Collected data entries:
-----
(** An invariant of the body is one of the loop, which may run for ever when
    that is not excluded. *)
Lemma wpx_read_lines {S} (bad : failure -> Prop) (I : S -> Prop) content
    (body : string -> M S bool) s t :
  bad Diverged \/ loop_ends content body -> I s ->
  (forall l s t, l ∈ text_lines (fst (lines_of content)) -> I s ->
     wpx bad (body l) (fun _ s' _ => I s') s t) ->
  wpx bad (read_lines content body) (fun _ s' _ => I s') s t.
Proof.
  intros Hdiv Hs Hbody. unfold wpx. rewrite read_lines_spec. unfold read_spec.
  unfold loop_ends in Hdiv. destruct (lines_of content) as [ls overlong]. simpl in Hbody, Hdiv.
  change (wpx bad (brk ← each_line ls body;
    if brk : bool then mret () else if overlong : bool then diverge else mret ())
    (fun _ s' _ => I s') s t).
  apply wpx_bind. apply wpx_mono with (Q := fun brk s' _ => I s' /\
    (bad Diverged \/ overlong = false \/ brk = true)).
  2: { intros [] s1 t1 [H1 Hd]; [done|]. destruct overlong; [|done]. by destruct Hd as [|[|]]. }
  assert (wpx bad (each_line ls body) (fun _ s' _ => I s') s t) as Hall.
  { clear Hdiv. revert s t Hs Hbody. unfold text_lines.
    induction ls as [|l ls IH]; intros s t Hs Hbody; [done|]. simpl in *.
    destruct (decide (c_str l = "")) as [E|E].
    + rewrite filter_cons_False in Hbody by (intros ?; done). by apply IH.
    + rewrite filter_cons_True in Hbody by done. apply wpx_bind.
      eapply wpx_mono; [apply Hbody; [left|done]|]. intros [] s1 t1 H1; [done|].
      apply IH; [done|]. intros. apply Hbody; [by right|done]. }
  destruct Hdiv as [|[|(l & rest & Hl & Hbrk)]].
  1,2: by (eapply wpx_mono; [exact Hall|]; auto).
  eapply wpx_mono; [apply (wpx_and _ _ _ _ _ _ Hall (each_line_first _ _ _ _ s t Hl Hbrk))|].
  intros brk s1 t1 [? ?]. auto.
Qed.

(** A body that always returns without breaking, on a file whose lines all fit:
    the loop folds the body's effect over the non-empty lines. *)
Lemma each_line_total {S} (f : S -> string -> S) (body : string -> M S bool) ls s t :
  Forall (fun l => forall s t, body l s t = Done (false, f s l, t)) (text_lines ls) ->
  each_line ls body s t = Done (false, fold_left f (text_lines ls) s, t).
Proof.
  unfold text_lines. revert s. induction ls as [|l ls IH]; intros s; [done|].
  simpl. destruct (decide (c_str l = "")) as [E|E].
  - rewrite filter_cons_False by (intros ?; done). apply IH.
  - rewrite filter_cons_True by done. intros Hall. inversion Hall as [|?? Hl Hls]; subst.
    cbv [mbind M_bind]. rewrite Hl. by apply IH.
Qed.

Lemma read_lines_total {S} (f : S -> string -> S) (body : string -> M S bool) content s t :
  Forall (fun l => forall s t, body l s t = Done (false, f s l, t))
    (text_lines (fst (lines_of content))) ->
  read_lines content body s t =
    if snd (lines_of content) then Diverges
    else Done ((), fold_left f (text_lines (fst (lines_of content))) s, t).
Proof.
  intros Hbody. rewrite read_lines_spec. unfold read_spec.
  destruct (lines_of content) as [ls overlong]. cbv [mbind M_bind].
  rewrite (each_line_total f) by done. by destruct overlong.
Qed.

(** The lines of a text put together from lines that fit. *)
Definition unlines (ls : list string) : string :=
  foldr (fun l s => l +:+ String NEWLINE s) "" ls.

Definition not_newline (c : ascii) : bool := negb (bool_decide (c = NEWLINE)).

Definition fits (l : string) : Prop :=
  str_forall not_newline l = true /\ (String.length l < BUFFER_SIZE)%nat.

Lemma split_lines_line room k l s :
  str_forall not_newline l = true -> (String.length l <= k)%nat ->
  split_lines room "" k (l +:+ String NEWLINE s) =
    let '(ls, b) := split_lines room "" room s in (l :: ls, b).
Proof.
  enough (forall cur, str_forall not_newline l = true -> (String.length l <= k)%nat ->
    split_lines room cur k (l +:+ String NEWLINE s) =
      let '(ls, b) := split_lines room "" room s in ((cur +:+ l) :: ls, b)) as H by apply (H "").
  revert k. induction l as [|c l IH]; intros k cur Hl Hk; simpl.
  - by rewrite str_app_nil_r.
  - simpl in Hl. apply andb_prop in Hl as [Hc Hl]. unfold not_newline in Hc.
    rewrite negb_true_iff, bool_decide_eq_false in Hc. rewrite decide_False by done.
    simpl in Hk. destruct k as [|k]; [lia|]. rewrite IH by (done || lia).
    by rewrite str_app_assoc.
Qed.

Lemma lines_of_unlines ls : Forall fits ls -> lines_of (unlines ls) = (ls ++ [""], false).
Proof.
  unfold lines_of, fits, BUFFER_SIZE. change (1024 - 1)%nat with 1023%nat.
  induction 1 as [|l ls [Hnl Hlen] _ IH]; [done|]. cbn [unlines foldr].
  rewrite split_lines_line by (done || lia). unfold unlines in IH. by rewrite IH.
Qed.

(** Lines without NULs, none of them empty. *)
Definition plain (l : string) : Prop := fits l /\ str_forall not_nul l = true /\ l <> "".

Lemma text_lines_plain ls : Forall plain ls -> text_lines (ls ++ [""]) = ls.
Proof.
  unfold text_lines. induction 1 as [|l ls (_ & Hn & Hne) _ IH]; [done|].
  simpl. rewrite c_str_id by done. by rewrite filter_cons_True, IH.
Qed.

Lemma read_lines_unlines {S} (f : S -> string -> S) (body : string -> M S bool) ls s t :
  Forall (fun l => forall s t, body l s t = Done (false, f s l, t)) ls -> Forall plain ls ->
  read_lines (unlines ls) body s t = Done ((), fold_left f ls s, t).
Proof.
  intros Hbody Hls.
  assert (lines_of (unlines ls) = (ls ++ [""], false)) as Hl
    by (apply lines_of_unlines; eapply Forall_impl; [apply Hls|]; by intros ? [? _]).
  rewrite (read_lines_total f); rewrite Hl; simpl; by rewrite text_lines_plain.
Qed.
(* ===== verification/Ostream.v ===== *)
(** [std::ostream] as the program uses it: insertion of characters, C strings,
    integers and doubles, with the default flags. *)

From Stdlib Require Import Floats.SpecFloat.
From S2P Require Import Prelude Cstring Pod.

(** ** Doubles

    The default format of a [double] is [%g] with six significant digits:
    correctly rounded from the exact value, ties to even, without trailing
    zeros, in scientific notation when the exponent is below -4 or above 5. *)

Definition PRECISION : nat := 6.

(** The smallest [k] with [10^k * num >= den], at most [fuel]; the smallest
    double is above [10^-324]. *)
Fixpoint leading_zeros (fuel : nat) (num den : Z) : Z :=
  match fuel with
  | O => 0
  | S fuel => if den <=? num then 0 else 1 + leading_zeros fuel (10 * num) den
  end.

(** The decimal exponent of [num / den]. *)
Definition exponent10 (num den : Z) : Z :=
  if den <=? num then Z.of_nat (length (digits 10 (num / den))) - 1
  else - leading_zeros 325 num den.

(** [num / den], rounded to an integer. *)
Definition round_even (num den : Z) : Z :=
  let q := num / den in
  let r := num mod den in
  match 2 * r ?= den with
  | Lt => q
  | Gt => q + 1
  | Eq => if Z.even q then q else q + 1
  end.

(** The six digits of [num / den], and the exponent of the first one. *)
Definition significant (num den : Z) : Z * Z :=
  let x := exponent10 num den in
  let shift := Z.of_nat PRECISION - 1 - x in
  let q := if 0 <=? shift then round_even (num * 10 ^ shift) den
           else round_even num (den * 10 ^ (- shift)) in
  if q =? 10 ^ Z.of_nat PRECISION then (q / 10, x + 1) else (q, x).

Fixpoint strip_zeros (ds : list Z) : list Z :=
  match ds with
  | [] => []
  | d :: ds =>
      match strip_zeros ds with
      | [] => if d =? 0 then [] else [d]
      | ds => d :: ds
      end
  end.

Definition fraction (ds : list Z) : string :=
  match strip_zeros ds with [] => "" | ds => "." +:+ numeral ds end.

Definition exponent_text (x : Z) : string :=
  (if x <? 0 then "e-" else "e+") +:+ (if Z.abs x <? 10 then "0" else "") +:+ to_string (Z.abs x).

Definition general (num den : Z) : string :=
  let '(q, x) := significant num den in
  let ds := digits 10 q in
  if (-4 <=? x) && (x <? Z.of_nat PRECISION) then
    if x <? 0 then "0" +:+ fraction (repeat 0 (Z.to_nat (- x - 1)) ++ ds)
    else numeral (take (Z.to_nat (x + 1)) ds) +:+ fraction (drop (Z.to_nat (x + 1)) ds)
  else numeral (take 1 ds) +:+ fraction (drop 1 ds) +:+ exponent_text x.

Definition sign_text (s : bool) : string := if s then "-" else "".

(** The sign of a NaN is not part of its value. *)
Definition double_text (d : double) : string :=
  match d with
  | S754_zero s => sign_text s +:+ "0"
  | S754_infinity s => sign_text s +:+ "inf"
  | S754_nan => "nan"
  | S754_finite s m e =>
      sign_text s +:+
      (if 0 <=? e then general (Zpos m * 2 ^ e) 1 else general (Zpos m) (2 ^ (- e)))
  end.

(** ** Insertion

    A stream is the text written to it. *)
Definition put_str (s : string) : M string () := modify (fun out => out +:+ s).

Definition put_int (n : Z) : M string () := put_str (to_string n).

Definition put_double (d : double) : M string () := put_str (double_text d).

(** A [char] array decays to a pointer, and is read up to its first NUL. *)
Definition put_array (a : list ascii) : M string () :=
  if decide (NUL ∈ a) then put_str (array_str a) else undef OobRead.

Definition endl : M string () := put_str (String NEWLINE "").

(** ** What the format gives *)

Example general_samples :
  map (fun '(num, den) => general num den)
    [(1, 1); (100, 1); (25, 2); (1, 3); (200, 3); (999999, 1); (9999995, 10); (1234567, 1);
     (1, 10000); (1, 100000); (5, 1000000); (1000005, 10); (1000015, 10)] =
    ["1"; "100"; "12.5"; "0.333333"; "66.6667"; "999999"; "1e+06"; "1.23457e+06";
     "0.0001"; "1e-05"; "5e-06"; "100000"; "100002"].
Proof. vm_compute. reflexivity. Qed.

Lemma put_then {B} s (k : () -> M string B) out t :
  (put_str s ≫= k) out t = k () (out +:+ s) t.
Proof. done. Qed.

(** An insertion that cannot go wrong appends its text. *)
Lemma put_array_ok a out t : NUL ∈ a -> put_array a out t = Done ((), out +:+ array_str a, t).
Proof. intros Ha. unfold put_array. by rewrite decide_True. Qed.

Lemma put_array_unterminated a out t : NUL ∉ a -> put_array a out t = Undef OobRead.
Proof. intros Ha. unfold put_array. by rewrite decide_False. Qed.
Lemma ParseBuffer_v4_mapped_witness :
  @CapInodeHelper.ParseBuffer full_ntop6 [device4 16777343]
    (print_row (sample_row (in6_text (mk_in6 0 0 0xFFFF0000 16777343))
                           (in6_text (mk_in6 0 0 0xFFFF0000 33554442)) 4026)) CapInodeHelper.new 0%nat =
  @CapInodeHelper.ParseBuffer full_ntop6 [device4 16777343]
    (print_row (sample_row (hex_fixed 8 16777343) (hex_fixed 8 33554442) 4026)) CapInodeHelper.new 0%nat.
Proof.
  apply (@ParseBuffer_v4_mapped full_ntop6 [device4 16777343]
    (sample_row (in6_text (mk_in6 0 0 0xFFFF0000 16777343))
                (in6_text (mk_in6 0 0 0xFFFF0000 33554442)) 4026) 16777343 33554442);
    [apply sample_row_ok; [apply hex_text_in6|apply hex_text_in6|lia]
    |split; lia|split; lia|reflexivity|reflexivity].
Defined.

(** The key [ParseBuffer] makes of a row's own IPv4 address is the key of no
    IPv4 packet: no lookup for one ever reaches an entry stored under it. *)
Theorem direct_key_unreachable `{Ntop6} devices a lp b rp p :
  CapPacket.family p = AF_INET ->
  0 <= lp -> 0 <= rp -> 0 <= CapPacket.sport p -> 0 <= CapPacket.dport p ->
  CapInodeHelper.row_text AF_INET (mk_in6 a 0 0 0) +:+ ":" +:+ to_string lp +:+ "-" +:+
    CapInodeHelper.row_text AF_INET (mk_in6 b 0 0 0) +:+ to_string rp
  <> CapPacket.key_of devices p.
Proof.
  intros Hf ???? Heq. rewrite !row_text_v4 in Heq. unfold CapPacket.key_of in Heq.
  rewrite CapPacket.source_text_v4, CapPacket.dest_text_v4 in Heq by done.
  apply (f_equal (occurrences ":")) in Heq. unfold conn_key in Heq.
  destruct (CapPacket.outgoing devices p);
    by rewrite !occurrences_app, !ntop4_no_colon, !occurrences_dec in Heq.
Qed.
(** A group without a name replaces the owner of the process: the branch
    for [getgrgid] failing stores the group's number in [user] and leaves
    [group] as it was. *)
Theorem ParseUserAndGroup_overwrites_user `{Env} p t name :
  os_getpwuid (env_at t) (CapProcess.uid p) = Some (Some name) ->
  os_getgrgid (env_at (S t)) (CapProcess.gid p) = None ->
  exists p', CapProcess.ParseUserAndGroup p t = Done (0, p', S (S t)) /\
    CapProcess.user p' = to_string (CapProcess.gid p) /\
    CapProcess.group p' = CapProcess.group p.
Proof.
  intros Hu Hg. unfold CapProcess.ParseUserAndGroup. cbv [mbind M_bind get sys].
  rewrite Hu, Hg. by eexists.
Qed.

Lemma ParseUserAndGroup_overwrites_user_witness :
  let os := mk_Os (fun _ => None) (fun _ => None) (fun _ => None) (fun _ => Some (Some "root"))
              (fun _ => None) None in
  exists p', @CapProcess.ParseUserAndGroup (fun _ => os) (CapProcess.new 42) 0%nat = Done (0, p', 2%nat) /\
    CapProcess.user p' = "0" /\ CapProcess.group p' = "".
Proof.
  apply (@ParseUserAndGroup_overwrites_user (fun _ => mk_Os (fun _ => None) (fun _ => None)
    (fun _ => None) (fun _ => Some (Some "root")) (fun _ => None) None) (CapProcess.new 42) 0%nat "root");
    reflexivity.
Defined.

(** After any sequence of its packets a process has sent the total length
    of those that left an address of the host and received that of the
    others, modulo 2^64; nothing else of it changes. *)
Theorem AddPacket_totals `{Ntop6} devices ptrs p t :
  devices_ok devices -> in64 (CapProcess.send p) -> in64 (CapProcess.recv p) ->
  account devices ptrs p t =
    Done ((), CapProcess.set_send (u64 (CapProcess.send p + sum_len (sent devices ptrs)))
      (CapProcess.set_recv (u64 (CapProcess.recv p + sum_len (received devices ptrs))) p), t).
Proof. intros. by apply account_spec. Qed.

Lemma AddPacket_totals_witness :
  let pkt sip len := CapPacket.mk in6_zero in6_zero sip 0 1 2 len (0, 0) Unknown AF_INET "" in
  exists p,
    @account full_ntop6 [device4 16777343] [pkt 16777343 60; pkt 5 1500; pkt 16777343 40]
      (CapProcess.new 42) 0%nat = Done ((), p, 0%nat) /\
    CapProcess.send p = 100 /\ CapProcess.recv p = 1500.
Proof.
  eexists. split.
  - apply (@AddPacket_totals full_ntop6); [repeat constructor; by eexists|done|done].
  - split; vm_compute; reflexivity.
Defined.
-----
Could you write out, exactly as they stand, only the lines above that begin at the line with "in ((cur +:+" and stop after the line with "Definition plain (l"?

      let '(ls, b) := split_lines room "" room s in ((cur +:+ l) :: ls, b)) as H by apply (H "").
  revert k. induction l as [|c l IH]; intros k cur Hl Hk; simpl.
  - by rewrite str_app_nil_r.
  - simpl in Hl. apply andb_prop in Hl as [Hc Hl]. unfold not_newline in Hc.
    rewrite negb_true_iff, bool_decide_eq_false in Hc. rewrite decide_False by done.
    simpl in Hk. destruct k as [|k]; [lia|]. rewrite IH by (done || lia).
    by rewrite str_app_assoc.
Qed.

Lemma lines_of_unlines ls : Forall fits ls -> lines_of (unlines ls) = (ls ++ [""], false).
Proof.
  unfold lines_of, fits, BUFFER_SIZE. change (1024 - 1)%nat with 1023%nat.
  induction 1 as [|l ls [Hnl Hlen] _ IH]; [done|]. cbn [unlines foldr].
  rewrite split_lines_line by (done || lia). unfold unlines in IH. by rewrite IH.
Qed.

(** Lines without NULs, none of them empty. *)
Definition plain (l : string) : Prop := fits l /\ str_forall not_nul l = true /\ l <> "".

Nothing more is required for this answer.